David wa Maahlamela is a PhD candidate at Rhodes University, and holds a master’s degree in crative writing (cum laude) from the same university. In 2012 he was one of the Mail & Guardian’s 200 Young South Africans. He is an award-winning author of three books and an editor of a poetry anthology. His literary work has appeared in more than 50 literary journals and anthologies. Among others, he has received the Musina Mayoral Excellence Award, the Herifest Prize for Poetry, the Maskew Miller Longman Literature Award, the South African Book Development Council Award, the Darlo Prize for Poetry and the PanSALB Multilingualism Award. He is a member of the board of the National Arts Council of South Africa (NAC), and the National English Literature Museum.
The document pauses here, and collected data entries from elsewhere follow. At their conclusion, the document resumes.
(* ===== verification/TestsShard.v ===== *)
(** * The repository's unit tests, replayed (2)

    The tests of the data of [src/opoi/shard_engine.rs] (the winning wallet, the
    response, the split of a graph, a shard's experts) and those of
    [src/opoi/expert_vram.rs]. *)

From S2P Require Import MinerRegistry CsdClient Wire Pipeline ExpertVram Tensor.
From S2P Require Export TestsData.

Definition contains (sub s : string) : bool := match String.index 0 sub s with Some _ => true | None => false end.

Section tests.
Existing Instances sha2_crypto.

(** ** [select_winning_wallet] *)

Definition winning_wallet_none_when_no_contributions : bool := assert_eq (select_winning_wallet ∅) None.
Definition winning_wallet_single_contributor_always_wins : bool :=
  assert_eq (select_winning_wallet (<["wallet_only" := 1%N]> ∅)) (Some "wallet_only").
Definition winning_wallet_clear_majority_wins : bool :=
  let contributions := <["wallet_c" := 1%N]> (<["wallet_b" := 9%N]> (<["wallet_a" := 3%N]> ∅)) in
  assert_eq (select_winning_wallet contributions) (Some "wallet_b").
Definition winning_wallet_tie_breaks_toward_greatest_address : bool :=
  let contributions := <["mmm_wallet" := 1%N]> (<["zzz_wallet" := 5%N]> (<["aaa_wallet" := 5%N]> ∅)) in
  assert_eq (select_winning_wallet contributions) (Some "zzz_wallet").
Definition winning_wallet_three_way_tie_breaks_toward_greatest_address : bool :=
  let contributions := <["ccc" := 5%N]> (<["bbb" := 5%N]> (<["aaa" := 5%N]> ∅)) in
  assert_eq (select_winning_wallet contributions) (Some "ccc").
Definition winning_wallet_tie_break_independent_of_insertion_order : bool :=
  let contributions := <["aaa_wallet" := 5%N]> (<["zzz_wallet" := 5%N]> ∅) in
  assert_eq (select_winning_wallet contributions) (Some "zzz_wallet").
Definition winning_wallet_deterministic_across_repeated_calls : bool :=
  let contributions := <["wallet_y" := 7%N]> (<["wallet_x" := 7%N]> ∅) in
  let first := select_winning_wallet contributions in
  forallb (λ _, assert_eq (select_winning_wallet contributions) first) (seq 0 20).

Definition winning_wallet_tests : list (string * bool) := [
  ("none", winning_wallet_none_when_no_contributions); ("single", winning_wallet_single_contributor_always_wins);
  ("majority", winning_wallet_clear_majority_wins); ("tie", winning_wallet_tie_breaks_toward_greatest_address);
  ("three_way_tie", winning_wallet_three_way_tie_breaks_toward_greatest_address);
  ("insertion_order", winning_wallet_tie_break_independent_of_insertion_order);
  ("deterministic", winning_wallet_deterministic_across_repeated_calls)].

(** ** [build_response] *)

Definition build_response_empty_tokens_is_empty_hex_of_empty_hash : bool :=
  let '(hash, hex_str) := build_response [] in
  assert_eq hex_str "" && assert_eq hash (hex_encode (sha256 [])).
Definition build_response_is_deterministic_for_same_tokens : bool :=
  let tokens := [1; 2; 3; 42; 999999]%N in
  let '(hash1, hex1) := build_response tokens in
  let '(hash2, hex2) := build_response tokens in
  assert_eq hash1 hash2 && assert_eq hex1 hex2.
Definition build_response_is_sensitive_to_token_differences : bool :=
  let '(hash_a, hex_a) := build_response [1; 2; 3]%N in
  let '(hash_b, hex_b) := build_response [1; 2; 4]%N in
  negb (assert_eq hash_a hash_b) && negb (assert_eq hex_a hex_b).
Definition build_response_is_sensitive_to_token_order : bool :=
  let '(hash_a, hex_a) := build_response [1; 2; 3]%N in
  let '(hash_b, hex_b) := build_response [3; 2; 1]%N in
  negb (assert_eq hash_a hash_b) && negb (assert_eq hex_a hex_b).
Definition build_response_hex_matches_expected_little_endian_encoding : bool :=
  let tokens := [1; 256; 65536; u32_max]%N in
  let '(hash, hex_str) := build_response tokens in
  let expected_raw := fold_left (λ raw t, raw ++ u32_le t) tokens [] in
  assert_eq hex_str (hex_encode expected_raw)
  && assert_eq (String.length hex_str) (length tokens * 8)
  && assert_eq (hex_decode hex_str) (Some expected_raw)
  && assert_eq hash (hex_encode (sha256 expected_raw)).
Definition build_response_single_token_round_trips : bool :=
  let '(hash, hex_str) := build_response [0x12345678]%N in
  assert_eq hex_str "78563412" && assert_eq hash (hex_encode (sha256 (ascii_of_N <$> [0x78; 0x56; 0x34; 0x12]%N))).
Definition build_response_length_scales_with_token_count : bool :=
  let tokens := N.of_nat <$> seq 0 50 in
  let '(_, hex_str) := build_response tokens in
  assert_eq (String.length hex_str) (length tokens * 8).

Definition build_response_tests : list (string * bool) := [
  ("empty", build_response_empty_tokens_is_empty_hex_of_empty_hash); ("deterministic", build_response_is_deterministic_for_same_tokens);
  ("differences", build_response_is_sensitive_to_token_differences); ("order", build_response_is_sensitive_to_token_order);
  ("little_endian", build_response_hex_matches_expected_little_endian_encoding);
  ("single", build_response_single_token_round_trips); ("length", build_response_length_scales_with_token_count)].

(** ** [split_model_execution_graph] *)

Definition dense (shard_index layer_start layer_end : N) : ShardDescriptor :=
  mkShardDescriptor shard_index "DENSE" (Some layer_start) (Some layer_end) (Some 0%N).
Definition expert (shard_index layer_start layer_end expert_id : N) : ShardDescriptor :=
  mkShardDescriptor shard_index "EXPERT" (Some layer_start) (Some layer_end) (Some expert_id).

Definition split_pure_dense_graph_yields_empty_expert_groups : bool :=
  let '(shards, expert_groups) := split_model_execution_graph [dense 0 0 4; dense 1 4 8] in
  assert_eq (length shards) 2 && assert_eq expert_groups ∅.
Definition split_dense_only_graph_sorts_by_shard_index_even_if_input_unsorted : bool :=
  let '(shards, _) := split_model_execution_graph [dense 1 4 8; dense 0 0 4] in
  assert_eq (sd_shard_index <$> shards !! 0) (Some 0%N) && assert_eq (sd_shard_index <$> shards !! 1) (Some 1%N).
Definition split_moe_graph_groups_experts_by_layer_range : bool :=
  let graph := [dense 0 0 4; dense 1 4 8; expert 2 0 4 0; expert 3 0 4 1; expert 4 4 8 0; expert 5 4 8 1]%N in
  let '(shards, expert_groups) := split_model_execution_graph graph in
  assert_eq (length shards) 2 && forallb (λ s, assert_eq (sd_shard_type s) "DENSE") shards
  && assert_eq (size expert_groups) 2
  && assert_eq (stable_sort N.leb <$> expert_groups !! (0, 4)%N) (Some [0; 1]%N)
  && assert_eq (stable_sort N.leb <$> expert_groups !! (4, 8)%N) (Some [0; 1]%N).
Definition split_graph_with_no_dense_nodes_yields_empty_dense_list : bool :=
  let '(shards, expert_groups) := split_model_execution_graph [expert 0 0 4 0; expert 1 0 4 1] in
  assert_eq (length shards) 0 && assert_eq (size expert_groups) 1.
Definition split_expert_node_with_missing_layer_bounds_defaults_key_to_zero_zero : bool :=
  let malformed := mkShardDescriptor 1 "EXPERT" None None (Some 3%N) in
  let '(_, expert_groups) := split_model_execution_graph [malformed] in
  assert_eq (expert_groups !! (0, 0)%N) (Some [3]%N).

Definition split_tests : list (string * bool) := [
  ("pure_dense", split_pure_dense_graph_yields_empty_expert_groups);
  ("sorts", split_dense_only_graph_sorts_by_shard_index_even_if_input_unsorted);
  ("moe", split_moe_graph_groups_experts_by_layer_range); ("no_dense", split_graph_with_no_dense_nodes_yields_empty_dense_list);
  ("missing_bounds", split_expert_node_with_missing_layer_bounds_defaults_key_to_zero_zero)].

(** ** [expert_group_for] *)

Definition test_manifest (model_id : string) (num_layers : N) : ModelManifest :=
  mkModelManifest model_id "MOE" num_layers "gguf-hash" "ACTIVE".
Definition test_pipeline (shards : list ShardDescriptor) (expert_groups : gmap (N * N) (list N)) : PipelineState := {|
  p_shards := shards; p_manifest := test_manifest "model-x" 8; p_prompt_hash := "ph"; p_max_tokens := 4; p_pos := 0;
  p_token_index := 0; p_current_input := Prompt "aa"; p_original_prompt_hex := "aa"; p_generated_token_ids := [];
  p_contributions := ∅; p_expert_groups := expert_groups; p_moe_layer_walk := None; p_dispatch_log := [] |}.

Definition expert_group_for_none_when_no_groups_registered_at_all : bool :=
  let pipeline := test_pipeline [dense 0 0 4; dense 1 4 8] ∅ in
  assert_eq (expert_group_for pipeline 0) None && assert_eq (expert_group_for pipeline 1) None.
Definition expert_group_for_some_when_this_shards_range_has_a_group : bool :=
  let pipeline := test_pipeline [dense 0 0 4; dense 1 4 8] {[(0, 4) := [0; 1]]}%N in
  assert_eq (expert_group_for pipeline 0) (Some [0; 1]%N) && assert_eq (expert_group_for pipeline 1) None.
Definition expert_group_for_none_when_group_is_present_but_empty : bool :=
  assert_eq (expert_group_for (test_pipeline [dense 0 0 4] {[(0, 4)%N := []]}) 0) None.
Definition expert_group_for_out_of_range_pos_is_none : bool :=
  assert_eq (expert_group_for (test_pipeline [dense 0 0 4] ∅) 5) None.

Definition expert_group_tests : list (string * bool) := [
  ("none", expert_group_for_none_when_no_groups_registered_at_all);
  ("some", expert_group_for_some_when_this_shards_range_has_a_group);
  ("empty", expert_group_for_none_when_group_is_present_but_empty); ("out_of_range", expert_group_for_out_of_range_pos_is_none)].

(** ** [src/opoi/expert_vram.rs] *)

Definition write_gguf_string (out : bytes) (s : string) : bytes := out ++ u64_le (N.of_nat (String.length s)) ++ as_bytes s.
Definition write_tensor (exps_dtype : N) (st : bytes * N) (t : string * list N) : bytes * N :=
  let '(out, offset) := st in
  let out := write_gguf_string out t.1 ++ u32_le (N.of_nat (length t.2)) in
  let out := fold_left (λ out d, out ++ u64_le d) t.2 out in
  (out ++ u32_le exps_dtype ++ u64_le offset, (offset + 1024)%N).
Definition build_synthetic_gguf (n_layer : nat) (hidden ffn n_expert exps_dtype : N) : bytes :=
  let out := as_bytes "GGUF" ++ u32_le 3 ++ u64_le (N.of_nat n_layer * 3) ++ u64_le 1 in
  let out := write_gguf_string out "general.alignment" ++ u32_le 4 ++ u32_le 32 in
  let tensors := layer ← seq 0 n_layer;
    (λ sd, ("blk." +:+ pretty (N.of_nat layer) +:+ "." +:+ sd.1 +:+ ".weight", sd.2)) <$>
      [("ffn_gate_exps", [hidden; ffn; n_expert]); ("ffn_up_exps", [hidden; ffn; n_expert]); ("ffn_down_exps", [ffn; hidden; n_expert])] in
  (fold_left (write_tensor exps_dtype) tensors (out, 0%N)).1.

Definition ggml_block_and_type_size_matches_candle_core_table : bool :=
  assert_eq (ggml_block_and_type_size 0) (Some (1, 4)%N) && assert_eq (ggml_block_and_type_size 2) (Some (32, 18)%N)
  && assert_eq (ggml_block_and_type_size 12) (Some (256, 144)%N) && assert_eq (ggml_block_and_type_size 14) (Some (256, 210)%N)
  && assert_eq (ggml_block_and_type_size 30) (Some (1, 2)%N) && assert_eq (ggml_block_and_type_size 9999) None.
Definition parse_gguf_tensor_infos_finds_every_expert_tensor : bool :=
  match parse_gguf_tensor_infos (build_synthetic_gguf 2 256 512 4 12) with
  | Some (Ok infos) =>
    assert_eq (size infos) 6
    && assert_eq (dims <$> infos !! "blk.0.ffn_gate_exps.weight") (Some [256; 512; 4]%N)
    && assert_eq (ggml_type <$> infos !! "blk.0.ffn_gate_exps.weight") (Some 12%N)
    && assert_eq (dims <$> infos !! "blk.1.ffn_down_exps.weight") (Some [512; 256; 4]%N)
  | _ => false
  end.
Definition parse_gguf_tensor_infos_rejects_bad_magic : bool :=
  match parse_gguf_tensor_infos (<[0 := "X"%char]> (build_synthetic_gguf 1 64 128 2 12)) with
  | Some (Err (Invalid _)) => true
  | _ => false
  end.
Definition parse_gguf_tensor_infos_reports_incomplete_on_truncation : bool :=
  let bytes := build_synthetic_gguf 2 256 512 4 12 in
  match parse_gguf_tensor_infos (take (length bytes / 2) bytes) with Some (Err Incomplete) => true | _ => false end.

Definition layer_infos (gate_type up_type down_type : N) : gmap string GgufTensorInfo :=
  <["blk.0.ffn_down_exps.weight" := mkGgufTensorInfo [512; 256; 4]%N down_type]>
    (<["blk.0.ffn_up_exps.weight" := mkGgufTensorInfo [256; 512; 4]%N up_type]>
      (<["blk.0.ffn_gate_exps.weight" := mkGgufTensorInfo [256; 512; 4]%N gate_type]> ∅)).
Definition expert_vram_bytes_for_layer_matches_hand_computed_value : bool :=
  match expert_vram_bytes_for_layer (layer_infos 12 12 14) 0 4 with
  | Ok bytes => assert_eq bytes 254976%N && assert_eq (div_ceil bytes (1024 * 1024)) 1%N
  | Err _ => false
  end.
Definition expert_vram_bytes_for_layer_errors_on_missing_tensor : bool :=
  match expert_vram_bytes_for_layer ∅ 0 4 with Ok _ => false | Err err => contains "blk.0.ffn_gate_exps.weight" err end.
Definition expert_vram_bytes_for_layer_errors_on_unsupported_dtype : bool :=
  match expert_vram_bytes_for_layer (layer_infos 9999 12 14) 0 4 with
  | Ok _ => false
  | Err err => contains "unsupported/unknown ggml_type 9999" err
  end.
Definition expert_vram_bytes_for_layer_errors_on_zero_n_expert : bool := is_err (expert_vram_bytes_for_layer ∅ 0 0).

(** A server that has the file at one address, and nothing anywhere else. *)
Definition file_server : HttpGet := {| http_get := λ url,
  if bool_decide (url = "http://127.0.0.1:8080/model.gguf") then GetBody [build_synthetic_gguf 3 256 512 4 12] None
  else GetFailed "connection refused" |}.
Definition estimator_end_to_end_over_real_http : bool :=
  let ask ls le := min_vram_mb_for_range (H := file_server) "TEST_MODEL" "http://127.0.0.1:8080/model.gguf" "sha-doesnt-matter-here" ls le 4 in
  let '(mb, estimator) := ask 0%N 3%N ∅ in
  let '(mb_cached, _) := ask 1%N 2%N estimator in
  assert_eq mb (Some 1%N) && assert_eq mb_cached (Some 1%N).
Definition estimator_returns_none_on_unreachable_host : bool :=
  assert_eq (min_vram_mb_for_range (H := file_server) "TEST_MODEL" "http://127.0.0.1:1/model.gguf" "sha" 0 4 4 ∅).1 None.

Definition expert_vram_tests : list (string * bool) := [
  ("table", ggml_block_and_type_size_matches_candle_core_table); ("finds_every", parse_gguf_tensor_infos_finds_every_expert_tensor);
  ("bad_magic", parse_gguf_tensor_infos_rejects_bad_magic); ("truncation", parse_gguf_tensor_infos_reports_incomplete_on_truncation);
  ("hand_computed", expert_vram_bytes_for_layer_matches_hand_computed_value);
  ("missing_tensor", expert_vram_bytes_for_layer_errors_on_missing_tensor);
  ("unsupported", expert_vram_bytes_for_layer_errors_on_unsupported_dtype);
  ("zero_experts", expert_vram_bytes_for_layer_errors_on_zero_n_expert);
  ("over_http", estimator_end_to_end_over_real_http); ("unreachable", estimator_returns_none_on_unreachable_host)].
End tests.

(** ** The tests pass *)

Lemma winning_wallet_tests_pass : failures winning_wallet_tests = [].
Proof. by vm_compute. Qed.
Lemma build_response_tests_pass : failures build_response_tests = [].
Proof. by vm_compute. Qed.
Lemma split_tests_pass : failures split_tests = [].
Proof. by vm_compute. Qed.
Lemma expert_group_tests_pass : failures expert_group_tests = [].
Proof. by vm_compute. Qed.
Lemma expert_vram_tests_pass : failures expert_vram_tests = [].
Proof. by vm_compute. Qed.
Tabitha Mulyampiti is a senior lecturer in women and gender studies at Makerere University in Kampala-Uganda. She holds a doctorate in political science from the University of Vienna, and a master’s degree in women studies from Makerere University. Besides teaching at various universities, she is an active researcher and consultant, specialising in social and political-economic analyses, including institutional development in support of programming. Her work has centred on gender analysis, the public sector, and national development planning, which she has conducted in Botswana, Lesotho, Namibia, South Africa, and Swaziland. She has also worked in the agriculture, education, health and energy sectors. She has helped to develop the girl-child strategies in the education sectors in Uganda and South Sudan; drafted a national gender policy for South Sudan; and drafted a gender and HIV strategy for Oxfam GB in the Southern African region.